Roseda cows and pasture in Monkton, MD

“Man survived in Ethiopia for thousands of years, but now we are able to flourish, because we have access to the proper nutrition. It’s the same with cows today,” says Mike. “Sure, a cow can survive on grass alone, but he flourishes when fed the proper balance of grass and grain. That certainly doesn’t mean feeding the cow 100% grain. But it also doesn’t mean feeding them 100% grass, either.”

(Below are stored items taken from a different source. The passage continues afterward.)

(* ===== verification/Race.v ===== *)
(** * The limit of the wake-up protocol

    [poll_next] of src/src/task/keyboard.rs registers the waker before it looks at the
    scancode queue a second time.  A key press between the two finds the waker registered
    and queues the task's id, although the task goes on running; the ids are consumed only
    when the task suspends.  This file follows such a run exactly, one key press in that
    window in each round of the task's loop, and says how many key presses the task queue
    survives. *)

From stdpp Require Import prelude gmap strings.
From S2P Require Import Prelude Vga AsyncLib Machine Interrupts Hoare Keyboard Task Executor.
From S2P Require Import Scheduler.

Section race.
Context `{BuildProfile, AsyncLaws, PcKeyboard}.
Implicit Types (s : kstate) (v : view).

(** What arrives at the preemption points of the keyboard task, from a state of its decoder
    on: before the first look at the queue, before [register], in the window, before the
    registered waker is taken out again, and before the decoded key is printed. *)
Fixpoint race_schedule (kb : Kbd) (presses : list Z) : list (list irq) :=
  match presses with
  | [] => []
  | sc :: presses' =>
      let '(kb', out) := decode kb sc in
      [[]; []; [KeyboardIrq sc]; []] ++ ((λ _, []) <$> out) ++ race_schedule kb' presses'
  end.

(** The exact state that matters: what the tasks see, and the interrupts to come. *)
Definition at_point v (sched : list (list irq)) s : Prop :=
  machine_ok s ∧ get_view s = v ∧ interrupt_flag s = true ∧ pending s = [] ∧ schedule s = sched.

(** The program returns, and how. *)
Definition leads {A} (P : kstate → Prop) (m : K A) (Q : A → kstate → Prop) : Prop :=
  ∀ s, P s → ∃ a s', m s = Done (a, s') ∧ Q a s'.

Lemma leads_ret {A} P (a : A) (Q : A → kstate → Prop) :
  (∀ s, P s → Q a s) → leads P (mret a) Q.
Proof. intros HP s Hs. exists a, s. split; [done|by apply HP]. Qed.

Lemma leads_bind {A B} P (m : K A) (f : A → K B) R Q :
  leads P m R → (∀ a, leads (R a) (f a) Q) → leads P (m ≫= f) Q.
Proof.
  intros Hm Hf s Hs. destruct (Hm s Hs) as (a & s1 & E & HR).
  rewrite (bind_K_Done _ _ _ _ _ E). by apply Hf.
Qed.
(* ===== verification/ConsoleRun.v ===== *)
(** * The screen of the whole kernel, and its key presses

    The accounts of Console.v for the keyboard task, the executor, the tasks of
    [kernel_main] and [kernel_main] itself.  The theorem says what is on the screen when
    the kernel has come to rest: the texts of [kernel_main] and of its tasks, a dot for
    every tick of the timer, the decoded keys, and a warning for every key press that the
    decoder did not get to see. *)

From stdpp Require Import prelude gmap strings pretty.
From S2P Require Import Prelude Layout Memory Access GlobalAlloc AsyncLib Locked.
From S2P Require Import LinkedList FixedSizeBlock FallbackModel Vga Frames HeapInit Paging.
From S2P Require Import Collections HeapTests HeapTraffic Machine Interrupts Hoare Keyboard Console Task Executor.
From S2P Require Import Scheduler Boot KernelMain.

(** ** The keyboard task *)

Section keyboard.
Context `{BuildProfile, AsyncLaws, PcKeyboard}.
Abbreviation emitsK := (emits (λ s : kstate, s)).

(** Handling scancodes one after the other: each is taken, decoded and printed. *)
Fixpoint key_outputs (kb : Kbd) (h : list Z) : list output :=
  match h with
  | [] => []
  | sc :: h' =>
      let '(kb', out) := decode kb sc in
      Take sc :: ((λ c, Text [c]) <$> out) ++ key_outputs kb' h'
  end.

Lemma taken_texts {A} (f : A → list (list Z)) out : taken ((λ c, Text (f c)) <$> out) = [].
Proof. induction out as [|c out IH]; [done|exact IH]. Qed.

Lemma taken_app l1 l2 : taken (l1 ++ l2) = taken l1 ++ taken l2.
Proof. apply omap_app. Qed.

Lemma taken_key_outputs kb h : taken (key_outputs kb h) = h.
Proof.
  revert kb. induction h as [|sc h IH]; intros kb; [done|]. cbn [key_outputs].
  destruct (decode kb sc) as [kb' out]. change (sc :: taken (((λ c, Text [c]) <$> out) ++ key_outputs kb' h) = sc :: h).
  by rewrite taken_app, (taken_texts (λ c, [c])), IH.
Qed.

Lemma key_outputs_app kb h1 h2 :
  key_outputs kb (h1 ++ h2) = key_outputs kb h1 ++ key_outputs (decode_all kb h1).1 h2.
Proof.
  revert kb. induction h1 as [|sc h1 IH]; intros kb; [done|]. cbn [app key_outputs].
  rewrite decode_all_cons. destruct (decode kb sc) as [kb' out]. cbn. by rewrite IH, app_assoc.
Qed.

Lemma emits_pop_scancode :
  emitsK pop_scancode (λ o l, l = match o with Some sc => [Take sc] | None => [] end).
Proof.
  intros s o s'. unfold pop_scancode. destruct (cell_try_get _) as [q|] eqn:Hq; [|done].
  pose proof (queue_pop_spec q) as Hp. assert (queue_of s = Some (capacity q, elems q)) as Hqs
    by (unfold queue_of; by rewrite Hq).
  destruct (elems q) as [|sc sl] eqn:He.
  - rewrite Hp. intros [= <- <-]. exists []. split; [|done]. split_and!; [done..|].
    rewrite (cell_set_queue s q q Hq), He, Hqs. done.
  - destruct Hp as (q' & -> & Hq' & Hc). intros [= <- <-]. exists [Program (Take sc)].
    split; [|done]. split_and!; [done..|].
    rewrite (cell_set_queue s q q' Hq), Hqs, Hq', Hc. cbn.
    by rewrite bool_decide_eq_true_2.
Qed.

Lemma emits_stream_new : emitsK ScancodeStream_new (λ _ l, l = [Start]).
Proof.
  intros s [] s'. unfold ScancodeStream_new.
  pose proof (cell_try_init_once_spec (SCANCODE_QUEUE s) (λ _, queue_new 100)) as Hi.
  destruct (cell_try_get (SCANCODE_QUEUE s)) as [q|] eqn:Hq; [by rewrite Hi|].
  destruct Hi as (c & -> & Hc). intros [= <-]. exists [Program Start]. split; [|done].
  split_and!; [done..|]. unfold queue_of. cbn. rewrite Hq, Hc. cbn.
  destruct (queue_new_spec (A := Z) 100) as [-> ->]. done.
Qed.

Lemma emits_register w : emitsK (register_waker w) (λ _ l, l = []).
Proof. by apply emits_modify. Qed.
Section experiments.
Context `{BuildProfile, DebugLayout, AsyncLib, X86Gdt, X86Virt, X86PageTable}.
Context `{FallbackHeap Heap, !OffsetPageTable M, !Translate M}.

(** [{:?}] of a virtual address, of an optional physical one, and of a table entry. *)
Variable debug_virt : Z → list Z.
Variable debug_phys : option Z → list Z.
Variable debug_entry : Z → list Z.

Abbreviation world := (cpu * kstate * (Locked (FixedSizeBlockAllocator Heap) * mem))%type.

(** A computation on the CPU and the memory. *)
Definition observe {A} (f : cpu → mem → outcome A) : stM world A := λ w,
  r ← f w.1.1 w.2.2; Done (r, w).

(** [for] loops *)
Fixpoint for_each {A} (l : list A) (body : A → stM world unit) : stM world unit :=
  match l with
  | [] => mret ()
  | x :: l' => _ ← body x; for_each l' body
  end.

Definition print_translation (mapper : M) (address : Z) : stM world unit :=
  virt ← observe (λ _ _, virt_addr_new address);
  phys ← observe (λ _ m, mapper_translate_addr mapper m virt);
  kprintln [debug_virt virt; bytes " -> "; debug_phys phys].

(** The first experiment. *)
Definition print_translations (boot_info : BootInfo) : stM world unit :=
  phys_mem_offset ← observe (λ _ _, virt_addr_new (physical_memory_offset boot_info));
  mapper ← observe (λ c _, memory_init (cr3 c) phys_mem_offset);
  let addresses := [0xb8000; 0x201008; 0x010000201a10; physical_memory_offset boot_info] in
  for_each addresses (print_translation mapper).

(** [table.iter().enumerate()], with a line for each entry that is used. *)
Definition for_entries (table : Z) (body : Z → Z → stM world unit) : stM world unit :=
  for_each (seqZ 0 512) (λ i,
    entry ← observe (λ _ m, read_word m (table + word_size * i));
    if entry_is_unused entry then mret () else body i entry).

Definition print_level_3_table (l3_table : Z) : stM world unit :=
  for_entries l3_table (λ i entry,
    kprintln [bytes "  L3 Entry "; fmt_usize i; bytes ": "; debug_entry entry]).

(** [Result::unwrap], and the entry's table reached through the offset. *)
Definition entry_table (boot_info : BootInfo) (entry : Z) : outcome Z :=
  match entry_frame entry with
  | inl phys =>
      virt ← usize_add phys (physical_memory_offset boot_info);
      ptr ← virt_addr_new virt;
      page_table_ref ptr
  | inr FrameNotPresent => Panicked "called `Result::unwrap()` on an `Err` value: FrameNotPresent"
  | inr HugeFrame => Panicked "called `Result::unwrap()` on an `Err` value: HugeFrame"
  end.

(** The second experiment. *)
Definition print_level_4_table (boot_info : BootInfo) : stM world unit :=
  phys_mem_offset ← observe (λ _ _, virt_addr_new (physical_memory_offset boot_info));
  l4_table ← observe (λ c _, active_level_4_table (cr3 c) phys_mem_offset);
  for_entries l4_table (λ i entry,
    _ ← kprintln [bytes "L4 Entry "; fmt_usize i; bytes ": "; debug_entry entry];
    l3_table ← observe (λ _ _, entry_table boot_info entry);
    print_level_3_table l3_table).

(** ** What they are to print, from the physical memory *)

Abbreviation line := (list (list Z)).

Definition translation_line (pm : Z → Z) (table va : Z) : line :=
  [debug_virt va; bytes " -> "; debug_phys (snd <$> cpu_walk pm 4 table va); [newline]].

(** The lines of a table that is not used up to its end. *)
Definition entry_lines (pm : Z → Z) (table : Z) (lines : Z → Z → list line) : list line :=
  seqZ 0 512 ≫= λ i,
    let e := pm (table + word_size * i) in if bool_decide (e = 0) then [] else lines i e.

Definition level_3_lines (pm : Z → Z) (table : Z) : list line :=
  entry_lines pm table (λ i e,
    [[bytes "  L3 Entry "; fmt_usize i; bytes ": "; debug_entry e; [newline]]]).

Definition level_4_lines (pm : Z → Z) (table : Z) : list line :=
  entry_lines pm table (λ i e,
    [bytes "L4 Entry "; fmt_usize i; bytes ": "; debug_entry e; [newline]]
    :: level_3_lines pm (entry_address e)).

End experiments.

(** ** Rules for code that only looks and prints *)

Section proofs.
Context `{BuildProfile, DebugLayout, AsyncLaws, X86Gdt, X86VirtLaws, X86PageTableLaws}.
Context `{FallbackHeap Heap, !OffsetPageTable M, !Translate M, !TranslateLaws M}.
Variables (debug_virt debug_entry : Z → list Z) (debug_phys : option Z → list Z).

Abbreviation world := (cpu * kstate * (Locked (FixedSizeBlockAllocator Heap) * mem))%type.
Abbreviation heap := (Locked (FixedSizeBlockAllocator Heap) * mem)%type.

(** Before the tasks are started, with this CPU, heap and memory. *)
Definition looking (c : cpu) (h : heap) (w : world) : Prop :=
  w.1.1 = c ∧ w.2 = h ∧ machine_ok w.1.2 ∧ unstarted (get_view w.1.2).

(** The program returns, changes neither CPU nor memory, and itself prints these lines. *)
Definition prints c h (f : stM world unit) (lines : list (list (list Z))) : Prop :=
  ∀ w, looking c h w → ∃ w', f w = Done ((), w') ∧ looking c h w' ∧
    ∃ tr, between w.1.2 tr w'.1.2 ∧ program tr = Text <$> lines.

Section rules.
Variables (c : cpu) (h : heap).

Lemma prints_nothing : prints c h (mret ()) [].
Proof. intros w Hw. exists w. split_and!; [done|done|]. exists []. by split; [apply between_refl|]. Qed.

Lemma prints_seq f g lf lg :
  prints c h f lf → prints c h g lg → prints c h (_ ← f; g) (lf ++ lg).
Proof.
  intros Hf Hg w Hw. destruct (Hf w Hw) as (w1 & E1 & Hw1 & tr1 & Hb1 & Hl1).
  destruct (Hg w1 Hw1) as (w2 & E2 & Hw2 & tr2 & Hb2 & Hl2). exists w2.
  unfold mbind, stM_bind. rewrite E1. run. split_and!; [done|done|]. exists (tr1 ++ tr2).
  split; [by eapply between_trans|]. unfold program in *. by rewrite omap_app, Hl1, Hl2, fmap_app.
Qed.

Lemma prints_observe {A} (o : cpu → mem → outcome A) a (f : A → stM world unit) lines :
  o c h.2 = Done a → prints c h (f a) lines → prints c h (observe o ≫= f) lines.
Proof.
  intros Ho Hf w Hw. destruct (Hf w Hw) as (w' & E & Hw'). exists w'. split; [|done].
  unfold observe, mbind, stM_bind. destruct Hw as (-> & -> & _). by rewrite Ho.
Qed.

At different times of year, depending on where the pasture is, the quality and nutritional value of its grass changes, Mike argues. It’s therefore important to augment the cows’ diet with whatever the grass isn’t naturally giving them. For example, in the spring, when the grass is just starting to grow again, it’s very tender and extremely high in protein — but low in calories. According to Mike, that’s when you want to augment the cow’s diet with a little grain to give them some extra calories. In the fall, however, once the grass has been able to mature some, it’s much more fiber dense, lower in protein, and higher in calories. So in the fall, the cows need extra protein.

Mike also emphasizes that actively managing the cow’s diet isn’t only about the cow’s health — it’s about the health of the whole farm. To reference the Lion King, it’s an example of “the circle of life.”

This is how Mike put it: Healthier cattle equals healthier cow poop — which, when allowed to decompose and then is spread back on the pasture equals healthier soil, which equals more bugs, better flora and fauna, and higher-quality grass — which means healthier eats for the cow and  healthier cattle … and the cycle continues.

So that’s one response to the grain question: What do you think?